◆ PROBLEM TO SOLVE: The line that contains "heap s !! b = None /\" marks the end: retype the data below exactly from its first line through that line.

Stored data entries
---+---

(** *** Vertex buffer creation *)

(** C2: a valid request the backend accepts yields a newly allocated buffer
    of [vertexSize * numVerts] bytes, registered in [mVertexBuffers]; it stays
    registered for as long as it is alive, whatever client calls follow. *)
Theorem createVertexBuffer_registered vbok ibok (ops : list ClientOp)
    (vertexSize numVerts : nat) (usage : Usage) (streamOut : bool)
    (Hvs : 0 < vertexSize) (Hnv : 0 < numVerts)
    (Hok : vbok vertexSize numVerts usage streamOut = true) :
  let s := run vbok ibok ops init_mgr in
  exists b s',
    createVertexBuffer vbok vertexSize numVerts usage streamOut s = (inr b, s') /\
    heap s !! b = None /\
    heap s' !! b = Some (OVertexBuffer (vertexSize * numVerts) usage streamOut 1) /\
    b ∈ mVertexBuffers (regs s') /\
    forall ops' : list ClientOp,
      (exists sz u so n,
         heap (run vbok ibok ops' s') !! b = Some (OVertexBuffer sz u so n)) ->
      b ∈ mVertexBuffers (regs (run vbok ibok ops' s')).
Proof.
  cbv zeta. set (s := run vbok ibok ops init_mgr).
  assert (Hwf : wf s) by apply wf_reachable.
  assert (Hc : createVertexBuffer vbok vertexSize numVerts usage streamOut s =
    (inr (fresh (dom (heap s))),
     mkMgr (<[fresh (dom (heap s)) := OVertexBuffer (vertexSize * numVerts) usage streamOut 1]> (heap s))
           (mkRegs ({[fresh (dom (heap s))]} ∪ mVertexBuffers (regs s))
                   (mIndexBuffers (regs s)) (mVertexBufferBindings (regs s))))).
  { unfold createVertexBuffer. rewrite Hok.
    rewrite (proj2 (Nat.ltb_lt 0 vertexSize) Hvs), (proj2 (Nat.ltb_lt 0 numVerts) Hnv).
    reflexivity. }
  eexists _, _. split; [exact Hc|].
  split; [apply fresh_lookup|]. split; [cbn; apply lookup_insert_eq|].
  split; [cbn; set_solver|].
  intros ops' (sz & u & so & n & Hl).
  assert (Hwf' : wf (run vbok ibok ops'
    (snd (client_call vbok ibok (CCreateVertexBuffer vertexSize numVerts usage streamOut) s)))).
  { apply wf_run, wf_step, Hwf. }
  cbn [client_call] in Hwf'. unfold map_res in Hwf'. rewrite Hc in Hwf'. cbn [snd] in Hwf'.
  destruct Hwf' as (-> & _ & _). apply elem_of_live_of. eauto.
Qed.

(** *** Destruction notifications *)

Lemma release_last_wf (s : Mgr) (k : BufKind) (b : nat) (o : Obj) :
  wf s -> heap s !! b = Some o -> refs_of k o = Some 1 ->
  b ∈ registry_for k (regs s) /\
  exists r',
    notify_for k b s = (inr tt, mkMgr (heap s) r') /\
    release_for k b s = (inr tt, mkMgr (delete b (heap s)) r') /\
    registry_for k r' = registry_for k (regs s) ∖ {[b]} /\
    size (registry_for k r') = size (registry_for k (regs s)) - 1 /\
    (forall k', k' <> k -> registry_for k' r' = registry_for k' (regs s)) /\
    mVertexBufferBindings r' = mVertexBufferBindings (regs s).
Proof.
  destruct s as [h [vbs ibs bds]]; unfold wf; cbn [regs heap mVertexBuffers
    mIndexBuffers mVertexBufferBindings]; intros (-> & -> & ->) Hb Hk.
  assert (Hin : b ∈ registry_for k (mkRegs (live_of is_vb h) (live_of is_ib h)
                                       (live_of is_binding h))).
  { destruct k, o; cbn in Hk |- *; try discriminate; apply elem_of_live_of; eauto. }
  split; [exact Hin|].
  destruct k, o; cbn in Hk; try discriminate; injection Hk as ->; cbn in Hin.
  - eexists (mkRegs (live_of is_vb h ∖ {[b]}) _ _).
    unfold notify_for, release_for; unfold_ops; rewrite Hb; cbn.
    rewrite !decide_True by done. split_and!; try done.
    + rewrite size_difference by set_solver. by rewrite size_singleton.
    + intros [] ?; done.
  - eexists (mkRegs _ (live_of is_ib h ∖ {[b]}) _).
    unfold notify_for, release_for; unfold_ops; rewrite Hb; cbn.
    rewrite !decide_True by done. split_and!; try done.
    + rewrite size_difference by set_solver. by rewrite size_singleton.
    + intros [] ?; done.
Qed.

---+---

◆ WRITTEN ANSWER:
(** *** Vertex buffer creation *)

(** C2: a valid request the backend accepts yields a newly allocated buffer
    of [vertexSize * numVerts] bytes, registered in [mVertexBuffers]; it stays
    registered for as long as it is alive, whatever client calls follow. *)
Theorem createVertexBuffer_registered vbok ibok (ops : list ClientOp)
    (vertexSize numVerts : nat) (usage : Usage) (streamOut : bool)
    (Hvs : 0 < vertexSize) (Hnv : 0 < numVerts)
    (Hok : vbok vertexSize numVerts usage streamOut = true) :
  let s := run vbok ibok ops init_mgr in
  exists b s',
    createVertexBuffer vbok vertexSize numVerts usage streamOut s = (inr b, s') /\
    heap s !! b = None /\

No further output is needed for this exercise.